Democrats at the hearing focused on Trump’s proposed cuts to social programs, making clear they would continue to emphasize them in the 2020 presidential election campaign.
The budget proposal “practices the Robin Hood principle in reverse,” said Senator Bernie Sanders, budget panel member and 2020 Democratic presidential candidate. “It takes from the poor and working families and gives to the very wealthy.”
In his $4.7 trillion budget unveiled on Monday, Trump called for overhauling social programs that help poor and elderly Americans, while boosting military spending and funding a U.S.-Mexico border wall.
The Trump administration has said the plan represents an attempt to be fiscally responsible at a time of trillion-dollar budget deficits.

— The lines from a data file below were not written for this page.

(* ===== verification/Timer.v ===== *)
(** * Timers: kanon/net/timer/timer.h, kanon/linux/net/timer/timer_queue.{h,cc}

    The timer queue of an event loop: a [std::set] of pointers to timers ordered
    by expiration time and sequence number, and a timerfd armed for the earliest
    of them.  Timers live in a store; following a pointer to a deleted one is
    [None].  Times are microseconds, the readings of the clock are arguments.
    The functions run on the loop thread ([RunInLoop] calls its argument there
    at once).

    [canceling_timers_] is a hash set whose hash is seeded with [time(NULL)]: an
    element is found only in the bucket its key has at the time of the search.
    The bucket of a key in a given second is a parameter. *)

From Stdlib Require Import ZArith Lia Sorting.Sorted.
From stdpp Require Import gmap.
From S2P Require Import Prelude.

Definition ptr := positive.

(** ** Timer *)

(** The [double] interval is represented by its sign ([repeat]) and by
    [int64_t(interval * 1000000)]; the callback by a name. *)
Record Timer := mkTimer {
  callback_ : nat;
  expiration : Z;
  interval : Z;
  repeat_ : bool;
  sequence : Z
}.

Definition restart (t : Timer) (now : Z) : Timer :=
  mkTimer (callback_ t) (now + interval t) (interval t) (repeat_ t) (sequence t).

(** ** TimerQueue *)

Abbreviation TimerEntry := (ptr * Z)%type.
Abbreviation TimerHeap := (gmap ptr Timer).

Record TimerQueue := mkQueue {
  heap : TimerHeap;
  s_counter_ : Z;
  timers_ : list TimerEntry;
  calling_timer_ : bool;
  canceling_timers_ : list (TimerEntry * Z);
  timerfd : option Z   (* when it expires, if armed *)
}.

Definition with_timers (q : TimerQueue) (l : list TimerEntry) : TimerQueue :=
  mkQueue (heap q) (s_counter_ q) l (calling_timer_ q) (canceling_timers_ q) (timerfd q).
Definition with_heap (q : TimerQueue) (h : TimerHeap) : TimerQueue :=
  mkQueue h (s_counter_ q) (timers_ q) (calling_timer_ q) (canceling_timers_ q) (timerfd q).
Definition with_calling (q : TimerQueue) (b : bool) : TimerQueue :=
  mkQueue (heap q) (s_counter_ q) (timers_ q) b (canceling_timers_ q) (timerfd q).
Definition with_canceling (q : TimerQueue) (l : list (TimerEntry * Z)) : TimerQueue :=
  mkQueue (heap q) (s_counter_ q) (timers_ q) (calling_timer_ q) l (timerfd q).
Definition with_fd (q : TimerQueue) (d : option Z) : TimerQueue :=
  mkQueue (heap q) (s_counter_ q) (timers_ q) (calling_timer_ q) (canceling_timers_ q) d.
Definition with_counter (q : TimerQueue) (n : Z) : TimerQueue :=
  mkQueue (heap q) n (timers_ q) (calling_timer_ q) (canceling_timers_ q) (timerfd q).

Definition empty_queue : TimerQueue := mkQueue ∅ 0 [] false [] None.

(** [TimerEntryCompare], on the expiration times found behind the pointers. *)
Definition key_less (ex : Z) (sx : Z) (ey : Z) (sy : Z) : bool :=
  let res := ex - ey in if res =? 0 then sx <? sy else res <? 0.

Definition entry_less (h : TimerHeap) (x y : TimerEntry) : option bool :=
  tx ← h !! x.1; ty ← h !! y.1;
  Some (key_less (expiration tx) x.2 (expiration ty) y.2).

(** [std::set::emplace]: at the first place not less, unless it is equal. *)
Fixpoint set_emplace (h : TimerHeap) (x : TimerEntry) (l : list TimerEntry) : option (list TimerEntry) :=
  match l with
  | [] => Some [x]
  | y :: l' =>
    lt ← entry_less h y x;
    if (lt : bool) then l' ← set_emplace h x l'; Some (y :: l') else
    gt ← entry_less h x y;
    if (gt : bool) then Some (x :: y :: l') else Some (y :: l')
  end.

(** [std::set::find] followed by [erase] of what was found. *)
Fixpoint set_find_erase (h : TimerHeap) (x : TimerEntry) (l : list TimerEntry)
  : option (option (list TimerEntry)) :=
  match l with
  | [] => Some None
  | y :: l' =>
    lt ← entry_less h y x;
    if (lt : bool) then
      r ← set_find_erase h x l';
      Some (match r with Some l' => Some (y :: l') | None => None end)
    else
      gt ← entry_less h x y;
      Some (if (gt : bool) then None else Some l')
  end.

(** [std::set::lower_bound] of a time: the entries before it and the rest. *)
Fixpoint set_lower_bound (h : TimerHeap) (time seq : Z) (l : list TimerEntry)
  : option (list TimerEntry * list TimerEntry) :=
  match l with
  | [] => Some ([], [])
  | y :: l' =>
    t ← h !! y.1;
    if key_less (expiration t) y.2 time seq then
      '(a, b) ← set_lower_bound h time seq l'; Some (y :: a, b)
    else Some ([], y :: l')
  end.

(** [GetTimeFromNow]: at least 100 microseconds; [SetTimerFd] with the clock at
    [now]. *)
Definition GetTimeFromNow (time now : Z) : Z :=
  let interval := time - now in if interval <? 100 then 100 else interval.

Definition SetTimerFd (q : TimerQueue) (t : Timer) (now : Z) : TimerQueue :=
  with_fd q (Some (now + GetTimeFromNow (expiration t) now)).

Definition Emplace (q : TimerQueue) (timer : ptr) : option (bool * TimerQueue) :=
  t ← heap q !! timer;
  ret ← (match timers_ q with
         | [] => Some true
         | e :: _ => te ← heap q !! e.1; Some (expiration t <? expiration te)
         end);
  l ← set_emplace (heap q) (timer, sequence t) (timers_ q);
  Some (ret, with_timers q l).

(** [new Timer]: [p] is the address. The counter of sequence numbers is atomic. *)
Definition new_Timer (q : TimerQueue) (p : ptr) (cb : nat) (time intv : Z) (rep : bool) : option TimerQueue :=
  match heap q !! p with
  | Some _ => None
  | None =>
    let t := mkTimer cb time intv rep (s_counter_ q) in
    Some (with_counter (with_heap q (<[p := t]> (heap q))) (s_counter_ q + 1))
  end.
(** ** The contract of [PollerBase] *)

(** The operations of a demultiplexer with state [S]. [watches s fd ev]: the
    system call of the next [Poll] asks for the events [ev] of [fd]. *)
Record demux (S : Type) := mkDemux {
  dm_chans : S -> gmap cptr Channel;
  dm_store : S -> gmap cptr Channel -> S;
  dm_update : S -> cptr -> option S;
  dm_remove : S -> cptr -> option S;
  dm_poll : S -> list (Z * Z) -> option (S * list cptr);
  dm_wf : S -> Prop;
  dm_added : S -> cptr -> Prop;     (* known to the demultiplexer *)
  dm_ready : S -> cptr -> Prop;     (* can be updated *)
  dm_watches : S -> Z -> Z -> Prop;
  dm_known : S -> Z -> Prop;        (* the kernel may report the descriptor *)
  dm_copes : S -> Z -> Prop;        (* a report for the descriptor can be handled *)
  dm_capacity : S -> Z
}.
Arguments dm_chans {_}. Arguments dm_store {_}. Arguments dm_update {_}. Arguments dm_remove {_}.
Arguments dm_poll {_}. Arguments dm_wf {_}. Arguments dm_added {_}. Arguments dm_ready {_}.
Arguments dm_watches {_}. Arguments dm_known {_}. Arguments dm_copes {_}. Arguments dm_capacity {_}.

Section contract.
Context {S : Type} (D : demux S).

(** A channel sets its events and calls [Update]. *)
Definition change_events (s : S) (c : cptr) (f : Z -> Z) : option S :=
  ch ← dm_chans D s !! c;
  dm_update D (dm_store D s (<[c := SetEvents ch (f (events_ ch))]> (dm_chans D s))) c.

Definition EnableReading (s : S) (c : cptr) : option S := change_events s c (fun e => Z.lor e ReadEvent).
Definition EnableWriting (s : S) (c : cptr) : option S := change_events s c (fun e => Z.lor e WriteEvent).
Definition DisableReading (s : S) (c : cptr) : option S :=
  change_events s c (fun e => Z.land e (Z.lnot ReadEvent)).
Definition DisableWriting (s : S) (c : cptr) : option S :=
  change_events s c (fun e => Z.land e (Z.lnot WriteEvent)).
Definition DisableAll (s : S) (c : cptr) : option S := change_events s c (fun _ => NoneEvent).
Definition Remove (s : S) (c : cptr) : option S := dm_remove D s c.

(** The other channels are as before, up to their place in the demultiplexer. *)
Definition others_same (s s' : S) (c : cptr) : Prop :=
  forall c' ch', c' <> c -> dm_chans D s !! c' = Some ch' ->
    exists i, dm_chans D s' !! c' = Some (SetIndex ch' i).

(** The events of a channel that is ready can be changed, those of any other cannot. *)
Definition update_law : Prop :=
  (forall s c ch ev, dm_wf D s -> dm_chans D s !! c = Some ch -> dm_ready D s c -> 0 <= ev < 8 ->
   exists s', change_events s c (fun _ => ev) = Some s' /\ dm_wf D s' /\ dm_added D s' c /\
     (ev <> 0 -> dm_ready D s' c) /\ others_same s s' c /\
     (exists i, dm_chans D s' !! c = Some (SetIndex (SetEvents ch ev) i)) /\
     (forall fd e, dm_watches D s' fd e <->
        (fd = fd_ ch /\ e = ev /\ ev <> 0) \/ (fd <> fd_ ch /\ dm_watches D s fd e))) /\
  (forall s c f, dm_wf D s -> ~ dm_ready D s c -> change_events s c f = None).

Definition remove_law : Prop :=
  forall s c ch, dm_wf D s -> dm_chans D s !! c = Some ch -> dm_added D s c ->
  exists s', Remove s c = Some s' /\ dm_wf D s' /\ ~ dm_added D s' c /\ others_same s s' c /\
    (forall fd e, dm_watches D s' fd e <-> fd <> fd_ ch /\ dm_watches D s fd e).

(** What poll(2) and epoll_wait(2) may report: some events of descriptors they know,
    each at most once. For a descriptor that is known without being watched these are
    POLLHUP and POLLERR. *)
Definition kernel_reports (s : S) (evs : list (Z * Z)) : Prop :=
  NoDup (map fst evs) /\ zlen evs <= dm_capacity D s /\
  Forall (fun x => 0 < x.2 < 2 ^ 15 /\ dm_known D s x.1) evs.

(** [Poll] handles a report it can cope with, and fails on any other. *)
Definition poll_law : Prop :=
  (forall s fd ev, dm_watches D s fd ev -> dm_known D s fd /\ dm_copes D s fd) /\
  (forall s evs, dm_wf D s -> kernel_reports s evs -> Forall (fun x => dm_copes D s x.1) evs ->
   exists s' active, dm_poll D s evs = Some (s', active) /\ dm_wf D s' /\
     (forall fd e, dm_watches D s' fd e <-> dm_watches D s fd e) /\
     length active = length evs /\
     (forall c, c ∈ active <-> exists fd r ch, (fd, r) ∈ evs /\ dm_added D s c /\
        dm_chans D s !! c = Some ch /\ fd_ ch = fd) /\
     (forall c fd r, c ∈ active -> (fd, r) ∈ evs ->
        (exists ch, dm_chans D s !! c = Some ch /\ fd_ ch = fd) ->
        exists ch', dm_chans D s' !! c = Some ch' /\ revents_ ch' = r /\ fd_ ch' = fd)) /\
  (forall s evs, dm_wf D s -> kernel_reports s evs -> Exists (fun x => ~ dm_copes D s x.1) evs -> dm_poll D s evs = None).

Definition implements_PollerBase : Prop := update_law /\ remove_law /\ poll_law.

End contract.

(** ** Epoller *)

Definition low31 (e : Z) : Z := Z.land e (Z.ones 31).

Lemma low31_id e : 0 <= e < 8 -> low31 e = e.
Proof. intros. unfold low31. rewrite Z.land_ones by lia. apply Z.mod_small. lia. Qed.

Lemma low31_et e : 0 <= e < 8 -> low31 (Z.lor e EPOLLET) = e.
Proof.
  intros. unfold low31. rewrite Z.land_lor_distr_l. change (Z.land EPOLLET (Z.ones 31)) with 0.
  rewrite Z.lor_0_r. by apply low31_id.
Qed.

Record epoller_wf (s : Epoller) : Prop := {
  ew_table : forall fd e c, ktable s !! fd = Some (e, c) ->
    exists ch, echans s !! c = Some ch /\ fd_ ch = fd /\ index_ ch = kAdded /\ low31 e = events_ ch;
  ew_added : forall c ch, echans s !! c = Some ch -> index_ ch = kAdded ->
    exists e, ktable s !! fd_ ch = Some (e, c);
  ew_index : forall c ch, echans s !! c = Some ch -> index_ ch = kAdded \/ index_ ch = kNew;
  ew_events : forall c ch, echans s !! c = Some ch -> 0 <= events_ ch < 8
}.
Lemma connection_lifecycle_witness :
  exists c, @run_conns zero_heap with_close demo_conn demo_close = Some c /\
    conn_calls (calls c) = expected_calls (state_ c) /\ (close_calls (calls c) <= 1)%nat /\
    (state_ c <> kDisconnected -> close_calls (calls c) = 0%nat) /\
    (~ is_open (state_ c) -> events_ (channel_ c) = 0).
Proof.
  apply (@connection_lifecycle zero_heap); [reflexivity|exact with_close_ok|split; vm_compute; congruence|vm_compute; congruence|].
  exact demo_close_ok.
Defined.

Definition demo_state : Connection :=
  match @run_conns zero_heap no_callbacks demo_conn demo_run with Some c => c | None => demo_conn end.

Lemma connection_drains_witness :
  exists k c', @run_conns zero_heap no_callbacks demo_state (repeat (OpWrite (take_n 2)) k) = Some c' /\
    (k <= length (ChunkList.content (output_buffer_ demo_state)))%nat /\
    ChunkList.content (output_buffer_ c') = [] /\ wire c' = accepted demo_state.
Proof.
  apply (@connection_drains zero_heap no_callbacks 5 demo_input demo_run demo_state (take_n 2));
    [reflexivity|exact no_callbacks_ok|split; vm_compute; congruence|vm_compute; congruence|exact demo_run_ok
    |vm_compute; reflexivity|left; vm_compute; reflexivity|by apply take_n_more|vm_compute; reflexivity|vm_compute; congruence].
Defined.

(** ** Defects *)

Definition with_complete : callbacks := mkCallbacks None true false false 65536.

Definition stuck (c : Connection) : bool :=
  bool_decide (state_ c = kConnected) && HasReadable (output_buffer_ c) && negb (writing c).

(** When the socket's buffer is full, [Send] on an empty output buffer drops the
    data: it is neither sent nor kept. *)
Lemma send_eagain_drops `{Heap} cb c data :
  state_ c = kConnected -> HasReadable (output_buffer_ c) = false ->
  SendInLoop cb eagain c data = Some (refuse c data).
Proof. intros Es Eh. unfold SendInLoop. destruct (decide (state_ c <> kConnected)); [done|]. by rewrite Eh. Qed.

Tax cuts were a priority for the Trump White House and congressional Republicans in recent years, rather than deficit reduction. The U.S. deficit is expected to run to $900 billion in 2019 and the national debt has ballooned to $22 trillion.
Enzi blamed both Republicans and Democrats for the trend toward trillion-dollar deficits. The Republican lawmaker cited a report from the Congressional Budget Office that the public debt is expected to reach 78 percent of gross domestic product this year.
Russell Vought, acting White House budget director, defended Trump’s plan, saying the president was requesting more spending cuts than any previous administration.
House Democrats are working on their own budget proposal that would be a blueprint for setting spending levels.
The party is divided over costly ideas like a “Medicare for All” universal healthcare proposal and the “Green New Deal” to eliminate U.S. greenhouse gas emissions within a decade.